Ain’t no “woo woo” going on. Mind, body, relaxation and health

Posted by on Jan 24, 2011 in health, general, Meditation/mindfulness therapy | 6 comments


It’s so elusive for many of us. And yet, so important to our overall health and wellbeing. In fact, researchers are finally discovering how relaxation actually counters changes that occur in our bodies that result from exposure to constant stressors.

For decades, Dr. Herbert Benson, founder of the Mind-Body Institute in Cambridge, MA and an associate professor at Harvard University, has been writing about the relaxation response, a “mind-body intervention that elicits deep changes in the physical and emotional response to stress.” Strategies that elicit the relaxation response include meditation, yoga, tai chi, Qi gong, deep breathing, controlled muscle relaxation and guided imagery. And although many would like to point to the “woo woo” factor at-play, an evolving and wide body of published literature is indicative of how interested the medical community is in the mid-body connection and the positive changes that these practices promote, including a slowing or heart rate, a reduction in blood pressure, improvements in blood sugar and fats, and even boosts in our immune system. However, what has long eluded researchers is what actually happens in the body to achieve these improvements.

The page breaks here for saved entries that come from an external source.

(** * Scholarship portal: the request handlers of [server.js]

    The Express handlers of the portal are embedded as functions in a small
    state-and-exception monad over a relational store with transactions.
    JavaScript values, the JSON codec and the store's comparisons are the
    platform the handlers run on; the handlers themselves follow the source
    statement by statement. *)

From Stdlib Require Import List String Ascii ZArith Bool Lia DecimalString.
From Stdlib Require Import Permutation Sorted.
Import ListNotations.
Set Warnings "-register-all".
Local Open Scope string_scope.
Local Open Scope Z_scope.

(* ================================================================== *)
(** * JavaScript values *)
(* ================================================================== *)

(** A number is kept as the decimal numeral that denotes it,
    [mantissa * 10 ^ exponent]; the handlers only test numbers for
    truthiness and forward them to the store. *)
Record number : Type := Num10 { mantissa : Z; exponent : Z }.

(** The values [JSON.parse] can produce.  Strings are sequences of bytes
    (the WTF-8 form of the JavaScript string); an object is the list of its
    own properties in insertion order. *)
Inductive jsval : Type :=
| JNull
| JBool (b : bool)
| JNum (n : number)
| JStr (s : string)
| JArr (items : list jsval)
| JObj (props : list (string * jsval)).

(** The double nearest to [m * 10 ^ e] is a zero exactly when [m = 0] or the
    magnitude does not exceed [2 ^ -1075], half the least subnormal. *)
Definition number_is_zero (n : number) : bool :=
  if mantissa n =? 0 then true
  else if 0 <=? exponent n then false
  else Z.abs (mantissa n) * 2 ^ 1075 <=? 10 ^ (- exponent n).

Definition string_is_empty (s : string) : bool :=
  match s with EmptyString => true | String _ _ => false end.

(** [ToBoolean]: the test behind [!x], [x || y] and [if (x)]. *)
Definition truthy (v : jsval) : bool :=
  match v with
  | JNull => false
  | JBool b => b
  | JNum n => negb (number_is_zero n)
  | JStr s => negb (string_is_empty s)
  | JArr _ => true
  | JObj _ => true
  end.

(** A possibly [undefined] value: [None] is [undefined]. *)
Definition truthy_opt (v : option jsval) : bool :=
  match v with Some x => truthy x | None => false end.

Definition truthy_str (s : option string) : bool :=
  match s with Some x => negb (string_is_empty x) | None => false end.

Fixpoint assoc (k : string) (props : list (string * jsval)) : option jsval :=
  match props with
  | [] => None
  | (k', v) :: rest => if String.eqb k k' then Some v else assoc k rest
  end.

(** [v.k] for a key that no built-in prototype defines ([user_id],
    [scheme_id], [amount_applied]): an own property of an object, and
    [undefined] on every other non-null value. *)
Definition get_prop (k : string) (v : jsval) : option jsval :=
  match v with
  | JObj props => assoc k props
  | _ => None
  end.

(** [x || null] on a possibly undefined [x]. *)
Definition or_null (v : option jsval) : jsval :=
  match v with
  | Some x => if truthy x then x else JNull
  | None => JNull
  end.

(* ================================================================== *)
(** * JSON text *)
(* ================================================================== *)

Module JSON.

Definition code (c : ascii) : Z := Z.of_N (N_of_ascii c).
Definition char_of (z : Z) : ascii := ascii_of_N (Z.to_N z).

Definition is_ws (c : ascii) : bool :=
  let n := code c in (n =? 32) || (n =? 9) || (n =? 10) || (n =? 13).

Fixpoint skip_ws (s : string) : string :=
  match s with
  | String c rest => if is_ws c then skip_ws rest else s
  | EmptyString => s
  end.

Definition digit_val (c : ascii) : option Z :=
  let n := code c in
  if (48 <=? n) && (n <=? 57) then Some (n - 48) else None.

Definition hex_val (c : ascii) : option Z :=
  let n := code c in
  if (48 <=? n) && (n <=? 57) then Some (n - 48)
  else if (65 <=? n) && (n <=? 70) then Some (n - 55)
  else if (97 <=? n) && (n <=? 102) then Some (n - 87)
  else None.

(** Reads a run of decimal digits: the value read after [acc], how many
    digits there were, and the rest of the text. *)
Fixpoint take_digits (s : string) (acc : Z) (count : Z) : Z * Z * string :=
  match s with
  | String c rest =>
      match digit_val c with
      | Some d => take_digits rest (acc * 10 + d) (count + 1)
      | None => (acc, count, s)
      end
  | EmptyString => (acc, count, s)
  end.

(** The integer part: a single [0], or a non-zero digit and more digits. *)
Definition take_int (s : string) : option (Z * string) :=
  match s with
  | String c rest =>
      match digit_val c with
      | Some 0 => Some (0, rest)
      | Some d => let '(v, _, r) := take_digits rest d 1 in Some (v, r)
      | None => None
      end
  | EmptyString => None
  end.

In a novel study published in 2008 in PLoS ONE,  Dr. Benson and his colleagues looked closely at 19 volunteers who had practiced relaxation response strategies (e.g. meditation, yoga, repetitive prayers) for as long as 20 years and compared them to 20 novices, individuals with no relaxation practice experience. These novices were provided with training sessions for 8 weeks that included information about how to reduce daily stress and the relaxation response and a 20 minute, individually-guided session comprising diaphragmatic breathing, a body scan and meditation.For 8 weeks thereafter, the novices then used a 20-minute relaxation CD at home and were asked to review the informational brochures. Blood samples and analysis of gene expression between experienced and novel relaxation practices, and pre- and post-training were then compared.

Importantly, while the researchers observed distinct changes in the genes in experienced relaxation practitioners compared to novices, when the novices started to incorporate relaxation practice into their lives, they also started to express similar positive alterations in their genes. Moreover, these changes are directly related to how cells respond to stress and create free radicals and inflammation that can lead to long-term damage. Additionally, type of relaxation strategy that was practiced was of no important; by achieving a relaxation state, individuals could make positive changes in their cellular structures thought to promote health.

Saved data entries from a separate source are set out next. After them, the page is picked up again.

(** Every pipeline emits values and then completes, once. *)
Lemma build_emits : forall p, exists vs, emits (build p) ((Next <$> vs) ++ [Complete]).
Proof.
  fix IH 1. intros p.
  assert (forall observables : list pipeline,
            exists sources,
              Forall2 emits (List.map build observables) sources
              /\ Forall (fun calls => exists vs, calls = (Next <$> vs) ++ [Complete])
                   sources) as IHs.
  { intros observables. induction observables as [|q observables (sources & H1 & H2)].
    - exists []. by split; constructor.
    - destruct (IH q) as (vs & H). exists (((Next <$> vs) ++ [Complete]) :: sources).
      split; constructor; eauto. }
  destruct p as [args|[args|]|f p|f this p|count p|predicate p|the p
                 |f p|f this p|k p|args p|p observables|observables];
    cbn [build]; try destruct (IH p) as (vs & H).
  - exists args. apply of_emits.
  - exists args. apply of_emits.
  - exists []. apply (of_emits []).
  - destruct (filter_completes f vs) as (vs' & E). exists vs'. rewrite <- E.
    by apply (filter_emits _ _ _ (build p)).
  - destruct (filter_completes f vs) as (vs' & E). exists vs'. rewrite <- E.
    by apply (filter_emits _ _ _ (build p)).
  - destruct (forward_where_completes (within_count count) vs []) as (vs' & E).
    exists vs'. rewrite <- E. by apply take_emits.
  - destruct (forward_where_completes (first_selected predicate) vs []) as (vs' & E).
    exists vs'. rewrite <- E. by apply first_emits.
  - destruct (forward_where_completes (after_match the) vs []) as (vs' & E).
    exists vs'. rewrite <- E. by apply skip_emits.
  - exists (f <$> vs).
    replace ((Next <$> (f <$> vs)) ++ [Complete])
      with (project f <$> ((Next <$> vs) ++ [Complete]))
      by (by rewrite fmap_app, <- !list_fmap_compose).
    by apply (map_emits _ _ _ (build p)).
  - exists (f <$> vs).
    replace ((Next <$> (f <$> vs)) ++ [Complete])
      with (project f <$> ((Next <$> vs) ++ [Complete]))
      by (by rewrite fmap_app, <- !list_fmap_compose).
    by apply (map_emits _ _ _ (build p)).
  - exists ((fun _ => k) <$> vs).
    replace ((Next <$> ((fun _ => k) <$> vs)) ++ [Complete])
      with (project (fun _ => k) <$> ((Next <$> vs) ++ [Complete]))
      by (by rewrite fmap_app, <- !list_fmap_compose).
    by apply mapTo_emits.
  - exists (args ++ vs). rewrite fmap_app, <- app_assoc. by apply startWith_emits.
  - destruct (IHs observables) as (sources & H1 & H2).
    destruct (concat_calls_completes vs sources H2) as (vs' & E).
    exists vs'. rewrite <- E. by apply concat_emits.
  - destruct (IHs observables) as (sources & H1 & H2).
    destruct (chained_completes sources H2) as (vs' & E).
    exists vs'. rewrite <- E. by apply concat_static_emits.
Qed.

(** ** What a subscription leaves in the store *)

Section Framing.
Context {U : Type}.

Lemma extend_nil {A} (c : completion (store U) A) : extend [] c = c.
Proof. destruct c as [a [cs u]|exn [cs u]]; cbn; by rewrite app_nil_r. Qed.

Both inner and outer psychological states and environmental factors play a role in how women experience peri and post-menopause, their self-esteem, attitudes and severity of symptoms. If a daily practice of some sort of relaxation strategy can actually alter genes in a way that improves health and well-being, why can’t that daily practice also improve the menopausal/midlife experience?

While I’ve long embraced the idea, I’ve never actually made a concerted effort to incorporate some sort of relaxation strategy into my daily activities. I’m going to change that. Ain’t no woo woo but a woot woot so far as I can tell.


  1. 1-24-2011

    Employing the deep abdominal breathing techniques of qigong–Chinese mind/body exercises–helped me beat four bouts of “terminal” bone lymphoma in the early nineties. Since then it’s helped me manage chronic pain and the chronic stress of the modern world. This is not “woo-woo!”

    • 1-24-2011

      Bob – that’s terrific and so important to know. I think that a lot of people don’t give credence to mind-body techniques because they often get filed under the umbrella of “alternative medicine.” Yet, a search on PubMed turns up decades of scientific study. I really appreciate you sharing how it’s helped you. Thanks so much!

  2. 1-24-2011

    Thanks for this. I have been trying to apply Qigong…It is a mind shift to sit for 20 mins a day…but I am learning a vital important choice.

    • 1-24-2011

      Msaxoloti. My dad is heavy into the practice of Qi Gong and swears by it. I’m in the process of figuring out what I want to do.

  3. 1-24-2011

    There are so many forms of qigong: standing, sitting, moving and even laying down. I myself prefer standing postures for about forty minutes a day–plus various moving sets to massage the joints and “kick out the jams. To me, it’s best to do some quiescent qigong–standing or sitting–and some moving. It’s good stuff and I believe (and my oncologist also, grudgingly) that it saved my life. This is my 15-year anniversary being cancer-free. I’m hoping for a parade but probably will have to settle for a beer!

    • 1-24-2011

      15 years~? Wow. That’s fantastic!!! We’ll have a parade and beer on Flashfree in your honour!